# Task instructions
Go through the material below, find each line with the word "replace", and copy those lines.

:: The records ::

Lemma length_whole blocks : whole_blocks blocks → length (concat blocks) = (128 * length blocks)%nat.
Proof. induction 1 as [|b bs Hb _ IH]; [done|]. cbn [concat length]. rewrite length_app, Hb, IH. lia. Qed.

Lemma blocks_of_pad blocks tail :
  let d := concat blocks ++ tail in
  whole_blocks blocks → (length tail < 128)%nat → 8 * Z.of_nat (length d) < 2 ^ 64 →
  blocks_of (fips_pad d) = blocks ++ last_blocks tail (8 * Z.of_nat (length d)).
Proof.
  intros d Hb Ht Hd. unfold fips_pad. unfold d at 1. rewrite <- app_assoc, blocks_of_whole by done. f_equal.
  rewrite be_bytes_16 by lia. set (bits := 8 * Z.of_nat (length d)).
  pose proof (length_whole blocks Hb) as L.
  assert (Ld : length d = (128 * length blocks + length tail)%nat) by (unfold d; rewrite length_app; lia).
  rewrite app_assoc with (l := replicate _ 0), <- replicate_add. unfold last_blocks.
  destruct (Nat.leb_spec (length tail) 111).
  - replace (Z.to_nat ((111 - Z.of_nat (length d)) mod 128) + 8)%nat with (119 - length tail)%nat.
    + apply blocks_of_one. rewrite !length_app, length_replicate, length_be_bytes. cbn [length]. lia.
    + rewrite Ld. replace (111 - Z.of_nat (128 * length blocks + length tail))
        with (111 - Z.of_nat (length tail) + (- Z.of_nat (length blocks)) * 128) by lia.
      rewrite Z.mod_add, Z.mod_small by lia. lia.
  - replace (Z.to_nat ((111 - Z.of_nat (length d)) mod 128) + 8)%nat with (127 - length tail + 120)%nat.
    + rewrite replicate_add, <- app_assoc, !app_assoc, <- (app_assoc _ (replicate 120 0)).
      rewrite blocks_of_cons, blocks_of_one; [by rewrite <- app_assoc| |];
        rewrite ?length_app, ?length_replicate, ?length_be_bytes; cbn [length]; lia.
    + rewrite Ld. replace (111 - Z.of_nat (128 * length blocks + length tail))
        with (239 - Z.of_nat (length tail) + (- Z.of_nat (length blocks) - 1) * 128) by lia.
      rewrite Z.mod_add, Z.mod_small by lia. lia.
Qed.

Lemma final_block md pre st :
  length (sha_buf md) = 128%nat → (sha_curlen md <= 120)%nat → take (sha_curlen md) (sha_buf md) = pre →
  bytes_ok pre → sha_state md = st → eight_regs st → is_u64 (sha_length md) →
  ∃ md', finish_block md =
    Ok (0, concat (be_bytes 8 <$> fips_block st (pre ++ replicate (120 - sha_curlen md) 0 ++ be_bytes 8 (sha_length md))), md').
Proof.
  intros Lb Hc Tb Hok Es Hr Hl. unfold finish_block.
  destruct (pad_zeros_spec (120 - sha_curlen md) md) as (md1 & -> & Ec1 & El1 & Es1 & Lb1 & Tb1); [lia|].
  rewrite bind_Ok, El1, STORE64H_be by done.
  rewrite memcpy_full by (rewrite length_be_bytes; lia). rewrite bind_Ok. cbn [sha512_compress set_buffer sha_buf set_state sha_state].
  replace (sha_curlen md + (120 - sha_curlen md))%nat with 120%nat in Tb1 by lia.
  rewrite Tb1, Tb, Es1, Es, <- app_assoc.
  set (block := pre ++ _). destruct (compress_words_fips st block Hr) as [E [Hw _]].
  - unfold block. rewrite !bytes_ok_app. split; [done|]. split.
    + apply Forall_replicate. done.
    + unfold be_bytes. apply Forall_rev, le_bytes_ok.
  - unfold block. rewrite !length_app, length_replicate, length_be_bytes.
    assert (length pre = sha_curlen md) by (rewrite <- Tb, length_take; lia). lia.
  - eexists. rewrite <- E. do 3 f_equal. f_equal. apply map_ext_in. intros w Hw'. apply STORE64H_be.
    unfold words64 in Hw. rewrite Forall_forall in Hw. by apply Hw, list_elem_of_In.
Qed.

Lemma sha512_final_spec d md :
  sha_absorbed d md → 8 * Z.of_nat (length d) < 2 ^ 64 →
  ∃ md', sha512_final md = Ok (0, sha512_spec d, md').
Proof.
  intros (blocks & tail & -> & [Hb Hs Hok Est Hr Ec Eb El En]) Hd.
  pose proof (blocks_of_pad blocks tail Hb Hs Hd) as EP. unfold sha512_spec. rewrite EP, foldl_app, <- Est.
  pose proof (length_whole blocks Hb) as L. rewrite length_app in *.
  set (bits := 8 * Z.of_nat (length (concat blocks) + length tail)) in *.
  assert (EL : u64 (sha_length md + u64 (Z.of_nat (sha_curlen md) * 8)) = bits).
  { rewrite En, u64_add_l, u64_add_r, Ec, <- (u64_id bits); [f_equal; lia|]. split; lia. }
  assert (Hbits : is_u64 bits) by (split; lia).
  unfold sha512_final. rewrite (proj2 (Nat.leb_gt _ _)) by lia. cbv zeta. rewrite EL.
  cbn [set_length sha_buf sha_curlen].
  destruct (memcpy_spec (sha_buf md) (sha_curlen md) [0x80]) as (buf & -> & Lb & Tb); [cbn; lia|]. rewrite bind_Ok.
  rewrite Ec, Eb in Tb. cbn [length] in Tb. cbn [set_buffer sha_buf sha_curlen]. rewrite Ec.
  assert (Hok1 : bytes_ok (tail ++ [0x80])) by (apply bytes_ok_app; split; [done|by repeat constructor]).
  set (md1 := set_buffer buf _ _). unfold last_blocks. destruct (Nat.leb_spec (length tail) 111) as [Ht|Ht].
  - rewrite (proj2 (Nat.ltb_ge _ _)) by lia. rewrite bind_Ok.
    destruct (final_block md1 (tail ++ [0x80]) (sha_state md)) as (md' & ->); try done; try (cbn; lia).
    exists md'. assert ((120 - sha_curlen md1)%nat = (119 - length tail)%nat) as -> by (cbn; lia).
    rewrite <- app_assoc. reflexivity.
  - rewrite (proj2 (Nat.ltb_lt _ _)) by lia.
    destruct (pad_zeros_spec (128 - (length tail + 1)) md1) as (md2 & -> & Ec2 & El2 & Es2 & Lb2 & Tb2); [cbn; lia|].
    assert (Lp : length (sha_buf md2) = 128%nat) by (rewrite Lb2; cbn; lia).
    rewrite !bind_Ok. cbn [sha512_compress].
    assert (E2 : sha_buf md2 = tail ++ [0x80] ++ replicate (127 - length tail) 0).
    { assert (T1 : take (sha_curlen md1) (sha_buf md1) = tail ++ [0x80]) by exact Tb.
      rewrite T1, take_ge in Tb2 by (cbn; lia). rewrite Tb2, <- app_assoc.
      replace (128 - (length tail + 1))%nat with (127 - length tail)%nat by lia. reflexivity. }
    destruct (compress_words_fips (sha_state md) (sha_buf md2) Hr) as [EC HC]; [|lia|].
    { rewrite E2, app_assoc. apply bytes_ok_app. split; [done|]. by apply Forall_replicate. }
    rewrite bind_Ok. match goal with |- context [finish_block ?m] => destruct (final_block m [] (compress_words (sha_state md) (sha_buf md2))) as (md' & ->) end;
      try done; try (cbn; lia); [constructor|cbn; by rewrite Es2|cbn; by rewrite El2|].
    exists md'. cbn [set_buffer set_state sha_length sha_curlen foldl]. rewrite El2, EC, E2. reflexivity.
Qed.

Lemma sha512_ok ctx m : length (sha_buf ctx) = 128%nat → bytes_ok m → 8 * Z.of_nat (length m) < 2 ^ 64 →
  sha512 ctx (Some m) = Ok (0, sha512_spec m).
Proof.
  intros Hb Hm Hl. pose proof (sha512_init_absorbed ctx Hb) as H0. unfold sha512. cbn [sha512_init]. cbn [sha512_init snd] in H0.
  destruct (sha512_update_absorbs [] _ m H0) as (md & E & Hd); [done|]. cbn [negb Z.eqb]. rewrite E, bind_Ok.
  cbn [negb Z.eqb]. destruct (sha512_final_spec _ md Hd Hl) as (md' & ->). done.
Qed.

:::

# Result of this exercise
  - replace (Z.to_nat ((111 - Z.of_nat (length d)) mod 128) + 8)%nat with (119 - length tail)%nat.
    + rewrite Ld. replace (111 - Z.of_nat (128 * length blocks + length tail))
  - replace (Z.to_nat ((111 - Z.of_nat (length d)) mod 128) + 8)%nat with (127 - length tail + 120)%nat.
    + rewrite Ld. replace (111 - Z.of_nat (128 * length blocks + length tail))
  replace (sha_curlen md + (120 - sha_curlen md))%nat with 120%nat in Tb1 by lia.
      replace (128 - (length tail + 1))%nat with (127 - length tail)%nat by lia. reflexivity. }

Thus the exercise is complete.